_What needs to be done_: Of the entries below, return exactly those lines that fall between the one containing "by rewrite (bind_ret _ _ _ _ _ (mem_set_front" and the one containing "Lemma run_cipher_byte dir", the two end lines included.
━━━ Input data
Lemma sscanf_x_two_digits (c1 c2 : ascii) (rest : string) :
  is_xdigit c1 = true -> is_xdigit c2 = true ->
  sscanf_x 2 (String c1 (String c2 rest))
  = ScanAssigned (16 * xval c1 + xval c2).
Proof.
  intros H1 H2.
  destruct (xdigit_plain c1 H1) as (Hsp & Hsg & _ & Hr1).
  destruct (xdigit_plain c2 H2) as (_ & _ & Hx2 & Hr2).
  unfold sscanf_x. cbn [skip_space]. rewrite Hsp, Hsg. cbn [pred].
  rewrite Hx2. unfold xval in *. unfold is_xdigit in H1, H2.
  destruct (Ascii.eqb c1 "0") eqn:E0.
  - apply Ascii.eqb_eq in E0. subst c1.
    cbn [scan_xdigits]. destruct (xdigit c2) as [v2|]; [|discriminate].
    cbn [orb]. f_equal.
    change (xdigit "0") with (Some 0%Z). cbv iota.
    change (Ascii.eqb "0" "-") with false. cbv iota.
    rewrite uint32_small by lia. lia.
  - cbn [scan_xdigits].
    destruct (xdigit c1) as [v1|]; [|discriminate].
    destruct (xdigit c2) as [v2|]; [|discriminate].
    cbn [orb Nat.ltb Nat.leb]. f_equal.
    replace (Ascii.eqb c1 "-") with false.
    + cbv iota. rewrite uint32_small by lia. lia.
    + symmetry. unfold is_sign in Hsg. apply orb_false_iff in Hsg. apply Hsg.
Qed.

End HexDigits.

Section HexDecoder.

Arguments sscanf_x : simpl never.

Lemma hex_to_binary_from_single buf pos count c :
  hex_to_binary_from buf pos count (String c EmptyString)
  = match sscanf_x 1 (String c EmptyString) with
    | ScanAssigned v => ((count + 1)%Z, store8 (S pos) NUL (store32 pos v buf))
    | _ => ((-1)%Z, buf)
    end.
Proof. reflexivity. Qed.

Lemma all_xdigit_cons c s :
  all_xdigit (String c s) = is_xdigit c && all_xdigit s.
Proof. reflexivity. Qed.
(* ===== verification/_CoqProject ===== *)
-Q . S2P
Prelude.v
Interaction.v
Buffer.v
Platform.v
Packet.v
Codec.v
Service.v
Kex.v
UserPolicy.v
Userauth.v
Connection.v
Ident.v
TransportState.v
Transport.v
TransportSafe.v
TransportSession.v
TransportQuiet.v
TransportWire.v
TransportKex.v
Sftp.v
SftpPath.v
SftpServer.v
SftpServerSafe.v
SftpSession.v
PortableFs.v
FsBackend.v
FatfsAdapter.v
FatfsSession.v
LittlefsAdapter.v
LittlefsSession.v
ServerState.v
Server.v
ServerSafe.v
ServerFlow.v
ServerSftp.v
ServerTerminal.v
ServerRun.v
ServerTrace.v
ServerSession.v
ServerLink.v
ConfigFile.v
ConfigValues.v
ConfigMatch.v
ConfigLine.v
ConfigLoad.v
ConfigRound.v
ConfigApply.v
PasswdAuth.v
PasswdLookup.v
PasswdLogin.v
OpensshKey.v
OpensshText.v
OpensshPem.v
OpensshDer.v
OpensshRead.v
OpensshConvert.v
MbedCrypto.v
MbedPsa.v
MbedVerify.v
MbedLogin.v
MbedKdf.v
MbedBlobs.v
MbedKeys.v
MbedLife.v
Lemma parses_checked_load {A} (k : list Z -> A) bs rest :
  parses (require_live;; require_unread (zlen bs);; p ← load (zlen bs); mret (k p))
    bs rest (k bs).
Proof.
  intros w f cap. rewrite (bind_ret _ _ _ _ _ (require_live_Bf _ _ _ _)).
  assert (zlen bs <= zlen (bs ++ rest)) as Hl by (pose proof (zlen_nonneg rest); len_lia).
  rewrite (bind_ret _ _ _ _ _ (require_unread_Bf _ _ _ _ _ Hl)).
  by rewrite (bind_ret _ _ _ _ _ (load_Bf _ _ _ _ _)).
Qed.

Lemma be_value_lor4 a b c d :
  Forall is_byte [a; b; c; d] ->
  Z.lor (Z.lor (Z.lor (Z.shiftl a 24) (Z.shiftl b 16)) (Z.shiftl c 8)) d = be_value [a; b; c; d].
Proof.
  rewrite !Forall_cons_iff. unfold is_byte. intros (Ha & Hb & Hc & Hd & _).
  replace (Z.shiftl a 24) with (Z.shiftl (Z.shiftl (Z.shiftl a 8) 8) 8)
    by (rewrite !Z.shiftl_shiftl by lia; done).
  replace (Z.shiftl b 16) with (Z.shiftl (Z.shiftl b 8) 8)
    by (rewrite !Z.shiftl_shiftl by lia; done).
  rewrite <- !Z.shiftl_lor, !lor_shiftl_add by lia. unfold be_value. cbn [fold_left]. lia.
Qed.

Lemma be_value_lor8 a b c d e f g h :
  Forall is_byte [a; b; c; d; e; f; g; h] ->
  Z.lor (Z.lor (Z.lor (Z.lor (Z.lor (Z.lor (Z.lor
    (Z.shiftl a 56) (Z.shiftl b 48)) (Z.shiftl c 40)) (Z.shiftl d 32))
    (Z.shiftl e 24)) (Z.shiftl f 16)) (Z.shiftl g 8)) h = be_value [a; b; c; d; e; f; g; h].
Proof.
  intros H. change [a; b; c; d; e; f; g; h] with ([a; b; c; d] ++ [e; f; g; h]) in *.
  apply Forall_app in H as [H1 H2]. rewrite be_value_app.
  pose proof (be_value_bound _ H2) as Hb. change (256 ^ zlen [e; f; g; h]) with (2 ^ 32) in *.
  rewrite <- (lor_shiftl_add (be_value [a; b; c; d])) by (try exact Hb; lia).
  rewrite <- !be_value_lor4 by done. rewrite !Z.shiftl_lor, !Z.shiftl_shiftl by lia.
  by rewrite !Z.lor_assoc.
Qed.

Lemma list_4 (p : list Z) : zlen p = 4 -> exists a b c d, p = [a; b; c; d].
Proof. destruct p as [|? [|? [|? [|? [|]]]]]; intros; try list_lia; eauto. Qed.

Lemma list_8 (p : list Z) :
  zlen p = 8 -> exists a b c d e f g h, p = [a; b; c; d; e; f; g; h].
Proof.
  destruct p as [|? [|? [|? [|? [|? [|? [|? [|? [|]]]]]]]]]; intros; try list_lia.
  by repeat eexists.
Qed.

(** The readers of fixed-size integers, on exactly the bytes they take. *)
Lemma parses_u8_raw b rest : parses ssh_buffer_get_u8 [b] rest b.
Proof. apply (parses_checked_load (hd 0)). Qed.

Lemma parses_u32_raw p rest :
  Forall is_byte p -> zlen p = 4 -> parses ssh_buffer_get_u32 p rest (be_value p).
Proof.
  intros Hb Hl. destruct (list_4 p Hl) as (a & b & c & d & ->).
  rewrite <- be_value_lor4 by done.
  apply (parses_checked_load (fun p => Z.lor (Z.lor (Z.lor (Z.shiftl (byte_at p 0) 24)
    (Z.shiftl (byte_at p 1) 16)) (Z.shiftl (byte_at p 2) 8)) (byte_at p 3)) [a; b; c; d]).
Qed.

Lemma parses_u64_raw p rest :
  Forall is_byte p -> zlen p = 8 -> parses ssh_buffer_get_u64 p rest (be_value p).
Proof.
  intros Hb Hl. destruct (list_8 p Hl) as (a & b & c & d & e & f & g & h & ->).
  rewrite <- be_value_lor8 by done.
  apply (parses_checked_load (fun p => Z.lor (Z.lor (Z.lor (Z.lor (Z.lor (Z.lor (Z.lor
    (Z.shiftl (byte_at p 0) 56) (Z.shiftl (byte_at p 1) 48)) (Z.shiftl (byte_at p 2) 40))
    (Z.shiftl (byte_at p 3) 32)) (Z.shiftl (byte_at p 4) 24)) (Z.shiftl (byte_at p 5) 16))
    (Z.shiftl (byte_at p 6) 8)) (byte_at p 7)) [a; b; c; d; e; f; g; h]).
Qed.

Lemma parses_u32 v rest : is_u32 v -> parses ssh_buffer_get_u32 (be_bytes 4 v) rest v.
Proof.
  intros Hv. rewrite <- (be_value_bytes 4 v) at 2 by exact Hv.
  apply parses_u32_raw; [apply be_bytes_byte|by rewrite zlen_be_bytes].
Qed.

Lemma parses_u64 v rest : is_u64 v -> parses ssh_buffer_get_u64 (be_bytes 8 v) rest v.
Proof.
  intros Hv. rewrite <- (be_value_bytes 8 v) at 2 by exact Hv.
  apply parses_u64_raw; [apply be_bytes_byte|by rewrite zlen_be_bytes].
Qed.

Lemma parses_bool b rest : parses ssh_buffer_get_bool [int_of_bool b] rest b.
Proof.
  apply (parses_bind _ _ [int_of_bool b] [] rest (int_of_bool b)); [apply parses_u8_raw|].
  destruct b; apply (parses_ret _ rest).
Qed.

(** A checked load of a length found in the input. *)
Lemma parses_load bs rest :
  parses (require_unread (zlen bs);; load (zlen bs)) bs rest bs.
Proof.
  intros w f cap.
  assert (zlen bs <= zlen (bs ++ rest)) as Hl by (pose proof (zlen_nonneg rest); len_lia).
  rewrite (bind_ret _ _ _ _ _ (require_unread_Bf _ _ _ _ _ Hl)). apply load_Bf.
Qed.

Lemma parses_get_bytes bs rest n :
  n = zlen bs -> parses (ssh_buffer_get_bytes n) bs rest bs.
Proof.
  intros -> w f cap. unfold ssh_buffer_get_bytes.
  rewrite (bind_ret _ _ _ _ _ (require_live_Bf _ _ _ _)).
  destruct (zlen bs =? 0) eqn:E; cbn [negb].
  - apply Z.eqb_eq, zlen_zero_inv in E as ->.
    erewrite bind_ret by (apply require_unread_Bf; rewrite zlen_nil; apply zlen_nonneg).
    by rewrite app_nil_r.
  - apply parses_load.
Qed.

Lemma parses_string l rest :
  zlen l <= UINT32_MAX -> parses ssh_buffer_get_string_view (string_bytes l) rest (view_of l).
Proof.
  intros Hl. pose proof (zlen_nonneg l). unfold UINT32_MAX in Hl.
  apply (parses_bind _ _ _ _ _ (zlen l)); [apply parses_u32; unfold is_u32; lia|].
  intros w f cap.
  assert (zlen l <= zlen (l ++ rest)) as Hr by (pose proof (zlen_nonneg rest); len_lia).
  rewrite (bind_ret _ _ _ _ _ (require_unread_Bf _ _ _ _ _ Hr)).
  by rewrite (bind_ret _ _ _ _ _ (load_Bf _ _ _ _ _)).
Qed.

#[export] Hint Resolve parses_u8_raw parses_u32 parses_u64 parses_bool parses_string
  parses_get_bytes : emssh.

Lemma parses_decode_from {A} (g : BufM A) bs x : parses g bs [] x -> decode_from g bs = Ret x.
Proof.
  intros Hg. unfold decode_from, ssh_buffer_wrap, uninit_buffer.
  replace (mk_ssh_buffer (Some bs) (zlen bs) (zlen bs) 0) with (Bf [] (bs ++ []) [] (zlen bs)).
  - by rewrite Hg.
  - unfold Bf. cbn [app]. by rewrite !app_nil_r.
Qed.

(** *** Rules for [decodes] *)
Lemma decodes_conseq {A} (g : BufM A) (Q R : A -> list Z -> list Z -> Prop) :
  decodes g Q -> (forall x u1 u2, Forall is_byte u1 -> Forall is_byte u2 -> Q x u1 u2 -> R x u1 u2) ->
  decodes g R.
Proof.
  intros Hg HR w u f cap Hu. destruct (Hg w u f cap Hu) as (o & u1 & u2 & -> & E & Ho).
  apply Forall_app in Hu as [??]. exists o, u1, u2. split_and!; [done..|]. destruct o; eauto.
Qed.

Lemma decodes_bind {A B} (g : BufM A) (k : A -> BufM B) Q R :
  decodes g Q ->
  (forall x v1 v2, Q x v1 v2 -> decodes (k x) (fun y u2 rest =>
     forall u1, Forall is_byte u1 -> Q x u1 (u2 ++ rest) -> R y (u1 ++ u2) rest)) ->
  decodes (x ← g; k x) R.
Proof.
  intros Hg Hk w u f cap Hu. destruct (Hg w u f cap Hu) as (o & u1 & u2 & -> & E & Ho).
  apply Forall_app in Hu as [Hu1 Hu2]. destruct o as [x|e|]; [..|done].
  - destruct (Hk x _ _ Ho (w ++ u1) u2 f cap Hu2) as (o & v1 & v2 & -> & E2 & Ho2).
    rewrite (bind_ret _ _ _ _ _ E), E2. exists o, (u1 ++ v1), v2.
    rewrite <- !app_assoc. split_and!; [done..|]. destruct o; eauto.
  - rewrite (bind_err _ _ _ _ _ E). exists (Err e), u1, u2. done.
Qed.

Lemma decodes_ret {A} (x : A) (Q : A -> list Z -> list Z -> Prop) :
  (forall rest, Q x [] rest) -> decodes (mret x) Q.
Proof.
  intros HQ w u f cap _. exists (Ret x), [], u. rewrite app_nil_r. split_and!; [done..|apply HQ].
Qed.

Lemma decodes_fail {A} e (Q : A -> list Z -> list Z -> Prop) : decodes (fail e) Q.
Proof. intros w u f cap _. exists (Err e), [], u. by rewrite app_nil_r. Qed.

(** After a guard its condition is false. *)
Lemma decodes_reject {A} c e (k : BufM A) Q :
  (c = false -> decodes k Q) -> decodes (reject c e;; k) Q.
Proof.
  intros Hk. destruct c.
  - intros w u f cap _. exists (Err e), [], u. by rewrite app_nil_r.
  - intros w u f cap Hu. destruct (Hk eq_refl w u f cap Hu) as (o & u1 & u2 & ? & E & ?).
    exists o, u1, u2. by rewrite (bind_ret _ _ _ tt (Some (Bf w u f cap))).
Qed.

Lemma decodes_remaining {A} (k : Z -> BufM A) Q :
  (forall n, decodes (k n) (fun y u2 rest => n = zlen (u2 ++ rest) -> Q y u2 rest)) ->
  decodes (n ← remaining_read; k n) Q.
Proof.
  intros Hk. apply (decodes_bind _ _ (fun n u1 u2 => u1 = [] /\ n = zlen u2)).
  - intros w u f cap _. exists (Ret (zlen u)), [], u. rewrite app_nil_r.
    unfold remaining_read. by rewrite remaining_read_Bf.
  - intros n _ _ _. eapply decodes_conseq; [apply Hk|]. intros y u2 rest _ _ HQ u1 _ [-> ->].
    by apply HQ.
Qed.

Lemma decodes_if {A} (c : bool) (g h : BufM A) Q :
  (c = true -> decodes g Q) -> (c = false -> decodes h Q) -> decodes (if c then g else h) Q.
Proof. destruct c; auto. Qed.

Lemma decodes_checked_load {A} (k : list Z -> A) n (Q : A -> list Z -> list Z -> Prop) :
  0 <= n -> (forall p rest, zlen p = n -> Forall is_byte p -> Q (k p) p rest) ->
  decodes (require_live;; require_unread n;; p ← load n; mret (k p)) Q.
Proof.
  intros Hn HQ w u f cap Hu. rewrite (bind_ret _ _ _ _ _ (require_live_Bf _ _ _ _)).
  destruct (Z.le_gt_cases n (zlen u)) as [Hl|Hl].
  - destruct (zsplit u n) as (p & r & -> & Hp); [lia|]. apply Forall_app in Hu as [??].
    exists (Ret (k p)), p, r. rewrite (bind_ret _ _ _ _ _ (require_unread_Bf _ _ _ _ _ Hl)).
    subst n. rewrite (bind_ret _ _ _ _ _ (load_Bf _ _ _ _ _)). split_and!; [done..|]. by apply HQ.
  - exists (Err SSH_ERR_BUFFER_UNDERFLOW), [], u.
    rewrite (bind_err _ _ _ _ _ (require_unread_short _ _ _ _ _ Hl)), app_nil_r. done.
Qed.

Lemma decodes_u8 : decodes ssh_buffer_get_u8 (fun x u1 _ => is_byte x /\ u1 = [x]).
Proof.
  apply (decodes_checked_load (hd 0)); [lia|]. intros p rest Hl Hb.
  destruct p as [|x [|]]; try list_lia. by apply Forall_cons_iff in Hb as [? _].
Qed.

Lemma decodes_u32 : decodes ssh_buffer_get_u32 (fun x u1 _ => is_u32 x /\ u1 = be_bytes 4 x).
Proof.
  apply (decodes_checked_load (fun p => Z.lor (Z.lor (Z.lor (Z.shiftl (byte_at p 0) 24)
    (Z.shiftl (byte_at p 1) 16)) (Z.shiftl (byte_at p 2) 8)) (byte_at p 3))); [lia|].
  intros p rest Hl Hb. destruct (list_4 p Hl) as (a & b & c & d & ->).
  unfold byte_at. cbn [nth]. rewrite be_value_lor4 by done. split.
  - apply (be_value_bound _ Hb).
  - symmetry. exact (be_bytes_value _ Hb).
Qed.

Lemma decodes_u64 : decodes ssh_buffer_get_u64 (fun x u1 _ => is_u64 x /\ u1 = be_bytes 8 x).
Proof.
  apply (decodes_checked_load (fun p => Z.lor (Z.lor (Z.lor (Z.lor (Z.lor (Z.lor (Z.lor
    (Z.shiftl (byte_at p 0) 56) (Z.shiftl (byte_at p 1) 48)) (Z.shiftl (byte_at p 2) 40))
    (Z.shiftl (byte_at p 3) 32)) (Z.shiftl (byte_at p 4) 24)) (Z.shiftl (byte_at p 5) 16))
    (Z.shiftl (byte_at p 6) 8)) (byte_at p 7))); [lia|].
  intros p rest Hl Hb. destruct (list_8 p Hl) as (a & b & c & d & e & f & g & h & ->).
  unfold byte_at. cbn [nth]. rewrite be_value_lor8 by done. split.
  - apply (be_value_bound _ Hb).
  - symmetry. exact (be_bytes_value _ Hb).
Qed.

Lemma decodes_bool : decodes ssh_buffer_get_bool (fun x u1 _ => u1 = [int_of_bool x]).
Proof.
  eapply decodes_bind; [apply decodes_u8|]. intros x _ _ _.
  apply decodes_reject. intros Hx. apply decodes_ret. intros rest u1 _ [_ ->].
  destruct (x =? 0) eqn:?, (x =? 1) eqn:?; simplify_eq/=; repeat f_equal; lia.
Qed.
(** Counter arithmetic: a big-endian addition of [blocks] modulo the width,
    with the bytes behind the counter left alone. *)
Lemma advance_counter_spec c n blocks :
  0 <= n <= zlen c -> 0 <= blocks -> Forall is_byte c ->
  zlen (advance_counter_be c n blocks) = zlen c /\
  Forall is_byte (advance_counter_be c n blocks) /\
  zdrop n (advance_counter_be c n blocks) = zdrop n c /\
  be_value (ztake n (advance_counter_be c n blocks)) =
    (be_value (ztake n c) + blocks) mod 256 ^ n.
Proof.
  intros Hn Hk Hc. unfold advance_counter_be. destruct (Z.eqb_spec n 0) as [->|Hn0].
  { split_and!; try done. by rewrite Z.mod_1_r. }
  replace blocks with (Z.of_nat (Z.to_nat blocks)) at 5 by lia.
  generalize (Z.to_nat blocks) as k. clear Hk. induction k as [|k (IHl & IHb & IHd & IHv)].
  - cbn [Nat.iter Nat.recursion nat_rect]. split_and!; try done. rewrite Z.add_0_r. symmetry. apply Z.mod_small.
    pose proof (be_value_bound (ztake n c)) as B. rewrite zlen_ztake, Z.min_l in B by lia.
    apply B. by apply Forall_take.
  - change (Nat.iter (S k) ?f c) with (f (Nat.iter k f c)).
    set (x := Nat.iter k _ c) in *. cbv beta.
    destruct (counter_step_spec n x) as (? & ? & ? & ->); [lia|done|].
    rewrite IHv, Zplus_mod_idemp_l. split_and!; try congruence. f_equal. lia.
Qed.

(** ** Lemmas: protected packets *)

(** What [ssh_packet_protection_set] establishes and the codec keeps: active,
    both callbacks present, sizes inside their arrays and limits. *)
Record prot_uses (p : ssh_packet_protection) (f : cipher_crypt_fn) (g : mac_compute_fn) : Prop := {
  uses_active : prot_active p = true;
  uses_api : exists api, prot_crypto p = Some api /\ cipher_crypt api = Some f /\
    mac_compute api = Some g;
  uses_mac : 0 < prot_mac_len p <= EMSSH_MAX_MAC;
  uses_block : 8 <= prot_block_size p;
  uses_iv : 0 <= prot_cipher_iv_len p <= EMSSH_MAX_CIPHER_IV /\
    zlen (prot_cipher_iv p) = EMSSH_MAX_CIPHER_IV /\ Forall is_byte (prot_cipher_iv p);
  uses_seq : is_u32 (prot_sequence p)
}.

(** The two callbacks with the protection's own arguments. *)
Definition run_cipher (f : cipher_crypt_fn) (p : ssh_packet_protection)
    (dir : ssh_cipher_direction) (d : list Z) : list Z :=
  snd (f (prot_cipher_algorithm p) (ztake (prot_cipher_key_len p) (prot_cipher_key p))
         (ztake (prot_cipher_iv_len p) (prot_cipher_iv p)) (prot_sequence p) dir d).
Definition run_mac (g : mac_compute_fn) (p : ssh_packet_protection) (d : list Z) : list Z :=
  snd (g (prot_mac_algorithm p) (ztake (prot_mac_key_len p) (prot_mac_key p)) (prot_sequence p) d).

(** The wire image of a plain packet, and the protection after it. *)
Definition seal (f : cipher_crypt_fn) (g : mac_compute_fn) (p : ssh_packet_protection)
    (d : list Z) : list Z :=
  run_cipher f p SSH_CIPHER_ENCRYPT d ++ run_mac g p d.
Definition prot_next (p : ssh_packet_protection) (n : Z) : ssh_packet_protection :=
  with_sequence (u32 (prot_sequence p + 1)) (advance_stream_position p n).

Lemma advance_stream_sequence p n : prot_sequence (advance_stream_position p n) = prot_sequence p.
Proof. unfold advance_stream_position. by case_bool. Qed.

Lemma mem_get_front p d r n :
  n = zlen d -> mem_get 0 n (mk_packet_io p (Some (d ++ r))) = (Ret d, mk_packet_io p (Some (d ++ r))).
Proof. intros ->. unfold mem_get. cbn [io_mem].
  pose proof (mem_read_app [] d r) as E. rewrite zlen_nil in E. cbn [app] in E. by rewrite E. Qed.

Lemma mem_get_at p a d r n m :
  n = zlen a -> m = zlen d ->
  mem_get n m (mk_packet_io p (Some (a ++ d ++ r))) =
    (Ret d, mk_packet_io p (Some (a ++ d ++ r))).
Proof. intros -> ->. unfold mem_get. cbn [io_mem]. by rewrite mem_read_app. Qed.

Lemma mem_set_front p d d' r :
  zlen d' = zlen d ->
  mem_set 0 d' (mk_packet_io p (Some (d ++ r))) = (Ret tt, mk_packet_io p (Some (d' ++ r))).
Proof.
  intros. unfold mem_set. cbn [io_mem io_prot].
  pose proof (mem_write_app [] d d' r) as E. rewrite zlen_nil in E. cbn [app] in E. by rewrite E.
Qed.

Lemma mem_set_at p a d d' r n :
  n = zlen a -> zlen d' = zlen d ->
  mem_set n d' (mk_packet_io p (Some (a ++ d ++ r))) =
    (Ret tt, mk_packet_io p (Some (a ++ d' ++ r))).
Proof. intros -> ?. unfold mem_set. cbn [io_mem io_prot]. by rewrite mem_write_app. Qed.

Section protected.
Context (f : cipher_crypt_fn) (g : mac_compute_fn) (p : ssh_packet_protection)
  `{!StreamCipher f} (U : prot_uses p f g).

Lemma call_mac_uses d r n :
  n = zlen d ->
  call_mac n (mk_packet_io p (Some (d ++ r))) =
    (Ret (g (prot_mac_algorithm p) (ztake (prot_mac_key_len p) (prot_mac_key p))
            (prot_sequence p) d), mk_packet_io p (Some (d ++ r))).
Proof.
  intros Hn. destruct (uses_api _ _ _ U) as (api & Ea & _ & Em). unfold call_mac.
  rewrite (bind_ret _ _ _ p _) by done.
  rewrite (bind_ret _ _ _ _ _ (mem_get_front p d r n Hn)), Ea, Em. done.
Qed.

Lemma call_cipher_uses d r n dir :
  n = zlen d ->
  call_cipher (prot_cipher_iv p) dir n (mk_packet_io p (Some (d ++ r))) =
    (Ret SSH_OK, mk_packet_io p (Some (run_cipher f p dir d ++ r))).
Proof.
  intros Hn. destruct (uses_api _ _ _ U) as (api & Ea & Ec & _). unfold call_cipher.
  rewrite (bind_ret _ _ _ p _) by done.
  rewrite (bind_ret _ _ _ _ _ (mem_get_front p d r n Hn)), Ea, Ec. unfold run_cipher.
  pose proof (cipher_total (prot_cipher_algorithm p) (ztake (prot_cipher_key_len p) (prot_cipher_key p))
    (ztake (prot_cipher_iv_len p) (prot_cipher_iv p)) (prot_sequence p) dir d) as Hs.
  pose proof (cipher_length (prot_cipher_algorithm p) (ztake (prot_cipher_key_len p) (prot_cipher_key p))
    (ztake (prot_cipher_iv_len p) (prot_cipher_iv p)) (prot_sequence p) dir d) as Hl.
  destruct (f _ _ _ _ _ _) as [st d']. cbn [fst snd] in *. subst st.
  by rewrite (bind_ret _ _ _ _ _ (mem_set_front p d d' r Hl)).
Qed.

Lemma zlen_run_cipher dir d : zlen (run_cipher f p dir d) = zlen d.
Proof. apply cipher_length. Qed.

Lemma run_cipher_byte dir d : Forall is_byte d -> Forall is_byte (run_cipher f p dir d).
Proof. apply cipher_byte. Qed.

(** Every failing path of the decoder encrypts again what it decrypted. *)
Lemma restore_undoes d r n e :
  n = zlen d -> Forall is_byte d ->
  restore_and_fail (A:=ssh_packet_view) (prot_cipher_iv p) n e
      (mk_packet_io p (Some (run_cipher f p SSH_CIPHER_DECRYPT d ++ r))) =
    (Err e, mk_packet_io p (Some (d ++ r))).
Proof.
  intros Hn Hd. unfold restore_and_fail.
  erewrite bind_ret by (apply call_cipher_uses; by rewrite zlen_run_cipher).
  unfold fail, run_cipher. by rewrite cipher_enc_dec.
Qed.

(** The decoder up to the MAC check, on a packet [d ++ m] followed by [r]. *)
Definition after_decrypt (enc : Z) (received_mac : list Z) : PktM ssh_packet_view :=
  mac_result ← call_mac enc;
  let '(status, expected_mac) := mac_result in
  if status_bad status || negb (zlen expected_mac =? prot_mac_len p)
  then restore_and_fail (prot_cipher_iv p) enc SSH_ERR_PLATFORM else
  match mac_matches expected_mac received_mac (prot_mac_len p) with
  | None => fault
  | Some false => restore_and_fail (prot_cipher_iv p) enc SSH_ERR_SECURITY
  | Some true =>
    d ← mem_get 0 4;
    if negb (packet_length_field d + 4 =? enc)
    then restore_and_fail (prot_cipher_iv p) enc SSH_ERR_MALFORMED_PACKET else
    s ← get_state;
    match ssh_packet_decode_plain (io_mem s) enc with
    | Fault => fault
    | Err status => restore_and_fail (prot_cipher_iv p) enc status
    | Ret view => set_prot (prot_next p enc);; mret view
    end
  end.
━━━━━━
_Task output_:
  by rewrite (bind_ret _ _ _ _ _ (mem_set_front p d d' r Hl)).
Qed.

Lemma zlen_run_cipher dir d : zlen (run_cipher f p dir d) = zlen d.
Proof. apply cipher_length. Qed.

Lemma run_cipher_byte dir d : Forall is_byte d -> Forall is_byte (run_cipher f p dir d).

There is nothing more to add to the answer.